Super slow fuzzy match workflow

Question

I am running a fuzzy match workflow to match data between two tables. Here are the details:

Table1: 2.8 million rows

Table2: 7000 rows

I only a have a single column to match and generate keys for fuzzy match. I have a 16GB RAM machine and I've set the join/sort memory to 8096MB but it still throws the low physical memory warning.

The source and target tables are both in Redshift and I am not using a bulk loader but I doubt that is the issue since as the snip attached shows, the processing is really slow at fuxxy match and following unique tool.

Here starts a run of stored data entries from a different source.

(** ** The claims about the report

    Each theorem takes [sort.Slice] with the properties of it that it uses:
    [sort_permutes] where the contents of the report matter, [sort_orders]
    where their order does. *)

(** C1, amended. A bucket of the manifest whose filtered sequence has at least
    two records gives exactly one [Duplication] of the report: its files are
    the records of the bucket that the filter policy does not reject, in
    their original order; its [DuplicateCount] is their number minus one
    (the length of the bucket is an [int], as the length of every slice is);
    its [DuplicateSize] is the sum of the sizes of all of them but the first,
    taken modulo 2^64 as [uint64] addition does, and is that sum itself
    whenever the sum is below 2^64. *)
Theorem analyzeDuplicates_bucket
    (sort_Slice : sort_function)
    (manifest : RemoteManifest) (report : DuplicateReport)
    (hash : string) (files : list File) :
  sort_permutes sort_Slice →
  analyzeDuplicates sort_Slice manifest report →
  manifest !! hash = Some files →
  (2 ≤ length (filterDuplicateFiles files))%nat →
  Z.of_nat (length files) ≤ max_int →
  filterDuplicateFiles files = filter (λ f, ignoreFile f = false) files ∧
  filterDuplicateFiles files `sublist_of` files ∧
  ∃ d,
    d ∈ Duplications report ∧
    (∀ d', d' ∈ Duplications report →
           Duplication_ContentHash d' = hash → d' = d) ∧
    Duplication_ContentHash d = hash ∧
    Files d = filterDuplicateFiles files ∧
    DuplicateCount d = Z.of_nat (length (Files d)) - 1 ∧
    DuplicateSize d = to_uint64 (Zsum (Size <$> tail (Files d))) ∧
    (Zsum (Size <$> tail (Files d)) < 2 ^ 64 →
     DuplicateSize d = Zsum (Size <$> tail (Files d))).
Proof.
  intros Hperm Hrun Hfiles Hlen Hint.
  split; [apply filterDuplicateFiles_filter|].
  split; [rewrite filterDuplicateFiles_filter; apply sublist_filter|].
  eexists. split; [|split].
  - apply (elem_of_report _ Hperm _ _ _ Hrun). exists hash, files.
    split; [done|]. by apply bucket_duplication_Some.
  - intros d' Hd' Hhash.
    apply (elem_of_report _ Hperm _ _ _ Hrun) in Hd'
      as (hash' & files' & Hfiles' & Hd').
    apply bucket_duplication_Some in Hd' as [_ ->]. simpl in Hhash.
    subst hash'. rewrite Hfiles in Hfiles'. by injection Hfiles' as <-.
  - simpl. pose proof (filterDuplicateFiles_length files).
    pose proof (tail_sizes_nonneg files).
    repeat split.
    + apply to_int_small. unfold max_int in *. lia.
    + intros Hsum. by apply to_uint64_small.
Qed.

(** C2, amended. The totals of a report are the sums of the [DuplicateCount]
    and of the [DuplicateSize] of its [Duplications], each taken in the width
    of its type: the count is the sum itself for every manifest of at most
    2^63 - 1 records, the size is the sum modulo 2^64 and is the sum itself
    whenever that is below 2^64. *)
Theorem analyzeDuplicates_totals
    (sort_Slice : sort_function)
    (manifest : RemoteManifest) (report : DuplicateReport) :
  sort_permutes sort_Slice →
  analyzeDuplicates sort_Slice manifest report →
  TotalDuplicateCount report
    = to_int (Zsum (DuplicateCount <$> Duplications report)) ∧
  TotalDuplicateSize report
    = to_uint64 (Zsum (DuplicateSize <$> Duplications report)) ∧
  (manifest_records manifest ≤ max_int →
   TotalDuplicateCount report = Zsum (DuplicateCount <$> Duplications report)) ∧
  (Zsum (DuplicateSize <$> Duplications report) < 2 ^ 64 →
   TotalDuplicateSize report = Zsum (DuplicateSize <$> Duplications report)).
Proof.
  intros Hperm Hrun.
  destruct (report_totals _ Hperm _ _ Hrun) as [Hc Hs].
  pose proof (report_Duplications _ Hperm _ _ Hrun) as Hds.
  repeat split; [done|done|..].
  - intros Hrec. rewrite Hc. apply to_int_small.
    rewrite (Zsum_fmap_Permutation _ _ _ Hds).
    pose proof (bucket_counts_bound (map_to_list manifest) Hrec).
    unfold manifest_records, max_int in *. lia.
  - intros Hsum. rewrite Hs. apply to_uint64_small. split; [|done].
    rewrite (Zsum_fmap_Permutation _ _ _ Hds).
    apply Zsum_nonneg, bucket_sizes_nonneg.
Qed.
(* ===== verification/_CoqProject ===== *)
-Q . S2P
Prelude.v
Binary.v
Proto.v
ProtoInv.v
ProtoCodec.v
KVProto.v
Sha256.v
Node.v
NodeInv.v
NodeIface.v
Iterator.v
Sort.v
Snapshot.v
SnapshotInv.v
LayoutNative.v
SnapshotWriter.v
Export.v
Import.v
Cache.v
Tree.v
Merkle.v
IavlStore.v
Heap.v
HeapInv.v
HeapOps.v
HeapTree.v
Wal.v
State.v
Handles.v
MultiTree.v
MultiTreeInv.v
MultiTreeSim.v
MultiTreeSnapshot.v
MultiTreeProps.v
SnapshotDir.v
SnapshotDirInv.v
DB.v
DBInv.v
AsyncCommit.v
DBRecovery.v
DBCrash.v
DBTarget.v
DBRun.v
DBProps.v
StateSync.v
StateSyncInv.v
QueryCache.v
QueryCacheInv.v
RootMulti.v
RootMultiInv.v
RootMultiRun.v
RootMultiProps.v
StateSyncProps.v
Codec.v
GoHeap.v
ExtSort.v
ExtSortInv.v
Rocks.v
VersionDB.v
VersionDBInv.v
VersionDBIter.v
VersionDBProps.v
FixDataInv.v
Restore.v
ChangeSetFile.v
ChangeSetFileInv.v
Convert.v
ConvertInv.v
ChangeSetDir.v
Dump.v
DumpInv.v
Verify.v
VerifyInv.v
RestoreAppDB.v
RestoreAppDBInv.v
Streaming.v
StreamingInv.v
StreamingProps.v
Bulk.v
BulkInv.v
(* ===== verification/Proto.v ===== *)
(** * Protocol buffer messages (memiavl/changeset.pb.go, wal.pb.go, commit_info.pb.go)

    The generated code of the messages stored in the write-ahead log and in the metadata
    of a snapshot.  [Unmarshal] is a loop over tagged fields, shared by the messages; each
    message has the switch over its field numbers.  [Marshal] fills a buffer of [Size]
    bytes from its end. *)

From Stdlib Require Import Strings.Byte ZArith Lia.
From stdpp Require Import base list numbers strings.
From S2P Require Import Prelude Binary.
Local Open Scope Z_scope.

(** ** Errors *)

Definition ErrInvalidLength : error := "proto: negative length found during unmarshaling".
Definition ErrIntOverflow : error := "proto: integer overflow".
Definition ErrUnexpectedEndOfGroup : error := "proto: unexpected end of group".
Definition ErrWireType : error := "proto: wrong wireType for field".
Definition ErrEndGroup : error := "proto: wiretype end group for non-group".
Definition ErrIllegalTag : error := "proto: illegal tag".
Definition ErrIllegalWireType : error := "proto: illegal wireType".

(** ** Reading *)

(** The inner loop that reads a varint at [shift]; the value is an [uint64], which the
    code also reads as an [int] or [int64]. *)
Fixpoint varint_loop (data : bytes) (shift acc : Z) : res (Z * bytes) :=
  if 64 <=? shift then Err ErrIntOverflow
  else match data with
  | [] => Err ErrUnexpectedEOF
  | b :: data =>
      let acc := Z.lor acc (u64 (Z.shiftl (Z.land (byte_to_Z b) 127) shift)) in
      if byte_to_Z b <? 128 then Ok (acc, data) else varint_loop data (shift + 7) acc
  end.
Definition read_varint (data : bytes) : res (Z * bytes) := varint_loop data 0 0.

(** A length-delimited field in a message of [l] bytes: its contents and the rest. *)
Definition read_delimited (l : Z) (data : bytes) : res (bytes * bytes) :=
  '(len, rest) ← read_varint data;
  let msglen := i64 len in
  if msglen <? 0 then Err ErrInvalidLength else
  let iNdEx := l - zlen rest in
  let postIndex := i64 (iNdEx + msglen) in
  if postIndex <? 0 then Err ErrInvalidLength else
  if l <? postIndex then Err ErrUnexpectedEOF else
  Ok (take (Z.to_nat msglen) rest, drop (Z.to_nat msglen) rest).

(** The switch of the generated [skip] function: the index after a value of [wireType]
    and the depth of the groups. *)
Definition skip_value (l wireType : Z) (rest : bytes) (depth : Z) : res (Z * Z) :=
  let iNdEx := l - zlen rest in
  if wireType =? 0 then
    '(_, rest) ← read_varint rest; Ok (l - zlen rest, depth)
  else if wireType =? 1 then Ok (iNdEx + 8, depth)
  else if wireType =? 2 then
    '(len, rest) ← read_varint rest;
    let length := i64 len in
    if length <? 0 then Err ErrInvalidLength
    else Ok (i64 (l - zlen rest + length), depth)
  else if wireType =? 3 then Ok (iNdEx, depth + 1)
  else if wireType =? 4 then
    if depth =? 0 then Err ErrUnexpectedEndOfGroup else Ok (iNdEx, depth - 1)
  else if wireType =? 5 then Ok (iNdEx + 4, depth)
  else Err ErrIllegalWireType.

(** The number of bytes of an unknown field.  Every round reads at least a byte, so the
    length of the data bounds their number. *)
Fixpoint skip_loop (fuel : nat) (data : bytes) (iNdEx depth : Z) : res Z :=
  match fuel with
  | O => out_of_fuel
  | S fuel =>
      let l := zlen data in
      if negb (iNdEx <? l) then Err ErrUnexpectedEOF else
      '(wire, rest) ← read_varint (drop (Z.to_nat iNdEx) data);
      '(iNdEx, depth) ← skip_value l (Z.land wire 7) rest depth;
      if iNdEx <? 0 then Err ErrInvalidLength else
      if depth =? 0 then Ok iNdEx else skip_loop fuel data iNdEx depth
  end.
Definition skip (data : bytes) : res Z := skip_loop (S (length data)) data 0 0.

(** ** The loop of [Unmarshal] *)

Section unmarshal.
  Context {M : Type}.
  (** The switch of a message: the field number, the wire type, the length of the
      message, the bytes after the tag and the message so far.  [None] is the default
      case. *)
  Variable field : Z -> Z -> Z -> bytes -> M -> res (option (M * bytes)).

Fixpoint unmarshal_loop (fuel : nat) (l : Z) (data : bytes) (m : M) : res M :=
  match fuel with
  | O => out_of_fuel
  | S fuel =>
      match data with
      | [] => Ok m
      | _ =>
          '(wire, rest) ← read_varint data;
          let fieldNum := i32 (Z.shiftr wire 3) in
          let wireType := Z.land wire 7 in
          if wireType =? 4 then Err ErrEndGroup else
          if fieldNum <=? 0 then Err ErrIllegalTag else
          r ← field fieldNum wireType l rest m;
          match r with
          | Some (m', rest') => unmarshal_loop fuel l rest' m'
          | None =>
              let iNdEx := l - zlen data in
              skippy ← skip data;
              if (skippy <? 0) || (i64 (iNdEx + skippy) <? 0) then Err ErrInvalidLength else
              if l <? iNdEx + skippy then Err ErrUnexpectedEOF else
              unmarshal_loop fuel l (drop (Z.to_nat skippy) data) m
          end
      end
  end.

Definition unmarshal (m0 : M) (data : bytes) : res M :=
  unmarshal_loop (S (length data)) (zlen data) data m0.
End unmarshal.

(** The cases of a switch by the type of the field. *)
Definition varint_field {M} (set : Z -> M -> M) (wireType : Z) (rest : bytes) (m : M)
    : res (option (M * bytes)) :=
  if negb (wireType =? 0) then Err ErrWireType else
  '(v, rest) ← read_varint rest; Ok (Some (set v m, rest)).

Definition delimited_field {M} (set : bytes -> M -> res M) (l wireType : Z) (rest : bytes) (m : M)
    : res (option (M * bytes)) :=
  if negb (wireType =? 2) then Err ErrWireType else
  '(bz, rest) ← read_delimited l rest;
  m ← set bz m; Ok (Some (m, rest)).

(** ** Writing

    [Marshal] allocates a buffer of [Size] bytes and fills it from the end: a writer takes
    the buffer and the index [i] below which it is free, and returns the buffer and the
    new index.  A write outside of the buffer panics. *)

Definition writer : Type := bytes -> Z -> res (bytes * Z).

(** [dAtA[i] = b] *)
Definition set_byte (dAtA : bytes) (i : Z) (b : byte) : res bytes :=
  if (i <? 0) || (zlen dAtA <=? i) then Panic else Ok (<[Z.to_nat i := b]> dAtA).
(** [copy(dAtA[i:], bz)] *)
Definition copy_at (dAtA : bytes) (i : Z) (bz : bytes) : res bytes :=
  if (i <? 0) || (zlen dAtA <? i) then Panic
  else let n := Nat.min (length bz) (length dAtA - Z.to_nat i)%nat in
       Ok (take (Z.to_nat i) dAtA ++ take n bz ++ drop (Z.to_nat i + n) dAtA).

(** Writers one after the other, and under a condition. *)
Definition andThen (w1 w2 : writer) : writer := fun dAtA i => '(dAtA, i) ← w1 dAtA i; w2 dAtA i.
Declare Scope proto_scope.
Delimit Scope proto_scope with proto.
Infix ">>" := andThen (at level 50, left associativity) : proto_scope.
Definition when (c : bool) (w : writer) : writer := fun dAtA i => if c then w dAtA i else Ok (dAtA, i).

(** [i--; dAtA[i] = b] *)
Definition put_byte (b : Z) : writer := fun dAtA i =>
  dAtA ← set_byte dAtA (i - 1) (byte_of_Z b); Ok (dAtA, i - 1).
(** [i -= len(bz); copy(dAtA[i:], bz)] *)
Definition put_copy (bz : bytes) : writer := fun dAtA i =>
  dAtA ← copy_at dAtA (i - zlen bz) bz; Ok (dAtA, i - zlen bz).

(** [sov]: the number of bytes of a varint, [(bits.Len64(x|1) + 6) / 7]. *)
Definition sov (x : Z) : Z := (Z.log2 (Z.lor x 1) + 1 + 6) / 7.

(** An [uint64] is shifted to less than 128 in at most nine rounds. *)
Fixpoint encode_loop (fuel : nat) (dAtA : bytes) (offset v : Z) : res bytes :=
  match fuel with
  | O => out_of_fuel
  | S fuel =>
      if 128 <=? v then
        dAtA ← set_byte dAtA offset (byte_of_Z (u8 (Z.lor (Z.land v 127) 128)));
        encode_loop fuel dAtA (offset + 1) (Z.shiftr v 7)
      else set_byte dAtA offset (byte_of_Z (u8 v))
  end.
Definition encodeVarint (v : Z) : writer := fun dAtA offset =>
  let offset := offset - sov v in
  dAtA ← encode_loop 10 dAtA offset v; Ok (dAtA, offset).

(** The fields: bytes and strings, booleans, integers, embedded messages and repeated
    messages (written from the last to the first). *)
Definition put_bytes_field (tag : Z) (bz : bytes) : writer :=
  when (0 <? zlen bz) (put_copy bz >> encodeVarint (zlen bz) >> put_byte tag)%proto.
Definition put_bool_field (tag : Z) (b : bool) : writer :=
  when b (put_byte 1 >> put_byte tag)%proto.
Definition put_int_field (tag v : Z) : writer :=
  when (negb (v =? 0)) (encodeVarint (u64 v) >> put_byte tag)%proto.
Definition put_message_field (tag : Z) (w : writer) : writer := fun dAtA i =>
  '(dAtA, j) ← w dAtA i; (encodeVarint (i - j) >> put_byte tag)%proto dAtA j.
Fixpoint put_repeated {A} (tag : Z) (w : A -> writer) (l : list A) : writer :=
  match l with
  | [] => fun dAtA i => Ok (dAtA, i)
  | x :: l => (put_repeated tag w l >> put_message_field tag (w x))%proto
  end.

Definition marshal (size : Z) (w : writer) : res bytes :=
  let dAtA := replicate (Z.to_nat size) Byte.x00 in
  '(dAtA, i) ← w dAtA size;
  let n := size - i in
  (* the callee returns [len(dAtA) - i] and the caller takes [dAtA[:n]] *)
  Ok (take (Z.to_nat n) dAtA).

(** The sizes of the fields. *)
Definition size_bytes (bz : bytes) : Z :=
  let l := zlen bz in if 0 <? l then 1 + l + sov (u64 l) else 0.
Definition size_bool (b : bool) : Z := if b then 2 else 0.
Definition size_int (v : Z) : Z := if v =? 0 then 0 else 1 + sov (u64 v).
Definition size_message (l : Z) : Z := 1 + l + sov (u64 l).
Definition size_repeated {A} (size : A -> Z) (l : list A) : Z :=
  foldl (fun n x => n + size_message (size x)) 0 l.

(** ** Messages *)

Record KVPair : Type := { kv_Delete : bool; kv_Key : bytes; kv_Value : option bytes }.
Record ChangeSet : Type := { Pairs : list KVPair }.
Record NamedChangeSet : Type := { ncs_Changeset : ChangeSet; ncs_Name : bytes }.
Record TreeNameUpgrade : Type := { up_Name : bytes; up_RenameFrom : bytes; up_Delete : bool }.
Record WALEntry : Type := { Changesets : list NamedChangeSet; Upgrades : list TreeNameUpgrade }.
Record CommitID : Type := { cid_Version : Z; cid_Hash : bytes }.
Record StoreInfo : Type := { si_Name : bytes; si_CommitId : CommitID }.
Record CommitInfo : Type := { ci_Version : Z; ci_StoreInfos : list StoreInfo }.
Record MultiTreeMetadata : Type := { md_CommitInfo : option CommitInfo; md_InitialVersion : Z }.

(** ** [Size] *)

Definition KVPair_Size (m : KVPair) : Z :=
  size_bool (kv_Delete m) + size_bytes (kv_Key m) + size_bytes (default [] (kv_Value m)).
Definition ChangeSet_Size (m : ChangeSet) : Z := size_repeated KVPair_Size (Pairs m).
Definition NamedChangeSet_Size (m : NamedChangeSet) : Z :=
  size_message (ChangeSet_Size (ncs_Changeset m)) + size_bytes (ncs_Name m).
Definition TreeNameUpgrade_Size (m : TreeNameUpgrade) : Z :=
  size_bytes (up_Name m) + size_bytes (up_RenameFrom m) + size_bool (up_Delete m).
Definition WALEntry_Size (m : WALEntry) : Z :=
  size_repeated NamedChangeSet_Size (Changesets m) + size_repeated TreeNameUpgrade_Size (Upgrades m).
Definition CommitID_Size (m : CommitID) : Z := size_int (cid_Version m) + size_bytes (cid_Hash m).
Definition StoreInfo_Size (m : StoreInfo) : Z :=
  size_bytes (si_Name m) + size_message (CommitID_Size (si_CommitId m)).
Definition CommitInfo_Size (m : CommitInfo) : Z :=
  size_int (ci_Version m) + size_repeated StoreInfo_Size (ci_StoreInfos m).
Definition MultiTreeMetadata_Size (m : MultiTreeMetadata) : Z :=
  match md_CommitInfo m with None => 0 | Some c => size_message (CommitInfo_Size c) end +
  size_int (md_InitialVersion m).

The process runs fine but I face super slow performance: fuzzy match completes 1% in 15 minutes.

I am attaching the workflow as well as sample files that I am using for the purpose.

Please share ways to improve the speed of this workflow.

slow fuzzy match.PNG

Table2.csv

fuzzy_match.yxmd

table1.csv

fmvizcaino · Accepted Answer

Hi @nimeshkhatri ,

One thing that I would do, since you have a lot of identical data, is to summarize your client before entering the fuzzy match tool.

Another thing, I have noticed that you are generating keys for each word and leaving some behind.

It depends on your data, but I would uncheck this option and use a find/replace tool to remove those common words before. Since you have a recordID, you can get your original company name later.

Let me know if that help you.

Best,

Fernando Vizcaino